Un fatto misterioso e inspiegabile si verifica nelle strade di Luanda, capitale dell’Angola: i condizionatori affissi ai muri degli edifici cominciano a crollare uno ad uno, come frutti maturi da un albero. Si moltiplicano le vittime, mentre la temperatura aumenta e rende le condizioni di vita ancora più critiche. In questo scenario quasi apocalittico e surreale Matacedo, una guardia di sicurezza in uno dei tanti malandati palazzi di cui brulica la città, ha l’incarico di sostituire entro l’indomani il condizionatore guasto del suo burbero capo. Da questo presupposto parte, il primo lungometraggio di finzione del regista luandese Fradique (Mario Bastos), in concorso alla 30 edizione – online – del Festival del Cinema Africano, d’Asia e America Latina.

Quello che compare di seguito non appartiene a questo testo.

(** Byte encodings round trip: the little- and big-endian encodings are
    those of the value, decoding inverts encoding, and the variable-length
    big-endian form without leading zeros decodes back. *)
Theorem uint_bytes_roundtrip n l :
  is_limbs n l →
  uint_to_le_bytes l = le_bytes (8 * n) (uval l) ∧
  uint_to_be_bytes l = be_bytes (8 * n) (uval l) ∧
  uint_from_le_bytes n (uint_to_le_bytes l) = l ∧
  uint_from_be_bytes n (uint_to_be_bytes l) = l ∧
  uint_from_be_bytes_var n (uint_to_be_bytes_var l) = Ok l.
Proof.
  intros Hl. pose proof (uval_bound l (proj2 Hl)) as Hb. rewrite (proj1 Hl) in Hb.
  assert (in_u (8 * Z.of_nat (8 * n)) (uval l)) as Hu.
  { unfold in_u. by replace (8 * Z.of_nat (8 * n)) with (64 * Z.of_nat n) by lia. }
  rewrite (uint_to_le_bytes_spec n), (uint_to_be_bytes_spec n) by done.
  assert (is_array (8 * n) (be_bytes (8 * n) (uval l))) as Hbe
    by (split; [apply length_be_bytes|apply be_bytes_is_bytes]).
  assert (∀ k, is_limbs n k → uval k = uval l → k = l) as Hinj.
  { intros k [Hk Fk] He. destruct Hl as [Hl Fl]. by apply uval_inj; [congruence|..]. }
  split_and!; try done.
  - destruct (words_of_le_bytes n (le_bytes (8 * n) (uval l))) as [Hk Hv].
    { split; [apply length_le_bytes|apply le_bytes_is_bytes]. }
    apply Hinj; [done|]. unfold uint_from_le_bytes. by rewrite Hv, of_le_bytes_le_bytes.
  - destruct (words_of_be_bytes n _ Hbe) as [Hk Hv]. apply Hinj; [done|].
    by rewrite Hv, of_be_bytes_be_bytes.
  - unfold uint_from_be_bytes_var, uint_to_be_bytes_var. rewrite (uint_to_be_bytes_spec n) by done.
    destruct (skip_zeros_sub _ (proj2 Hbe)) as [Hsb Hsl]. rewrite (proj1 Hbe) in Hsl.
    rewrite (proj2 (Nat.ltb_ge _ _)) by done. f_equal.
    destruct (words_of_be_bytes n (replicate (8 * n - length (skip_zeros (be_bytes (8 * n) (uval l)))) 0 ++
      skip_zeros (be_bytes (8 * n) (uval l)))) as [Hk Hv].
    { split; [rewrite length_app, length_replicate; lia|]. apply is_bytes_app. split; [|done].
      apply Forall_replicate. unfold in_u. lia. }
    apply Hinj; [done|]. by rewrite Hv, of_be_bytes_pad, skip_zeros_value, of_be_bytes_be_bytes.
Qed.

(** The flag of the full product is not an overflow test: multiplying
    2^192 by 2^64 as 256-bit integers overflows, yet [overflowing_mul] returns
    zero with the flag clear, because limb products beyond the width are never
    formed. A raised flag, though, always means overflow. *)
Theorem overflowing_mul_misses_overflow :
  uint_overflowing_mul [0; 0; 0; 1] [0; 1; 0; 0] = ([0; 0; 0; 0], false) ∧
  uval [0; 0; 0; 1] * uval [0; 1; 0; 0] = 2 ^ 256 ∧
  ∀ n l r, is_limbs n l → is_limbs n r →
    (uint_overflowing_mul l r).2 = true → 2 ^ (64 * Z.of_nat n) ≤ uval l * uval r.
Proof.
  split_and!; [done|done|]. intros n l r Hl Hr Hf. pose proof (overflowing_mul_spec n l r Hl Hr) as Hs.
  destruct (uint_overflowing_mul l r) as [p c]. naive_solver.
Qed.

È un viaggio al seguito di questo personaggio e della sua ricerca; viaggio tanto reale quanto onirico e ricerca tanto concreta quanto simbolica in una società che, metaforicamente, cade a pezzi nell’affrontare ogni giorno le sue mille contraddizioni e ingiustizie, tra sfruttatori e sfruttati, straripante povertà ed elitaria ricchezza, speranza nel futuro e amara consapevolezza anti-illusoria. Co-sceneggiato dal regista stesso insieme al direttore della fotografia Ery Claver, che rende l’atmosfera ancora più onirica colorando le immagini con luci al neon, è un film che segue l’andamento di un sogno, percepito soprattutto nel senso di un tempo dilatato, elemento straniante di una narrazione elusiva e fumosa, ma dal chiaro intento politico.
 

 

Come lo stesso regista ha dichiarato, questo è un film su come stiamo insieme come società, una critica delle classi sociali in una città che è, allo stesso tempo, passato, presente e futuro. Matacedo, ex combattente nella guerra civile angolana che ha dilaniato il Paese per trent’anni fino ai primi anni Duemila, è lo spirito guida: la macchina da presa lo segue passo dopo passo attraverso i luoghi, i vicoli e le stanze fatiscenti delle costruzioni di Luanda, tra vari incontri con persone della comunità locale con le quali ha la capacità di comunicare telepaticamente. A scandire il passo è una colonna sonora cangiante e ibrida, curata dalla compositrice e cantante angolana Aline Frazão, che mescola una parte più astratta fatta di suoni surreali e distorti, ronzii caotici della città, a una più ritmica e percussiva, passando dalle sonorità jazz, attraversando il rap fino ad arrivare ai ritmi suadenti della bossa nova. Ci sono, intrecciati tra loro l’attualità, la storia, il sogno, la magia, il mistero; la scena dell’incontro con il personaggio che ripara i condizionatori, Mr. Mino (David Caracol, unico attore professionista assieme a Filomena Manuel nel ruolo di Zezinha, amica di Matacedo), simile un po’ a uno scienziato pazzo o uno stregone, è chiaramente la chiave di lettura di tutto il racconto oltre ad essere visivamente destinata a rimanere a lungo impressa nella mente. Realizzato disponendo di un bassissimo budget (come ricorda il regista stesso, in Angola in governo non prevede alcun supporto economico per le produzioni cinematografiche), si avvale della consapevolezza già ben solida del suo autore che dopo diversi cortometraggi, un documentario e alcuni video musicali realizza un’opera prima enigmatica, seducente, che colpisce e resta.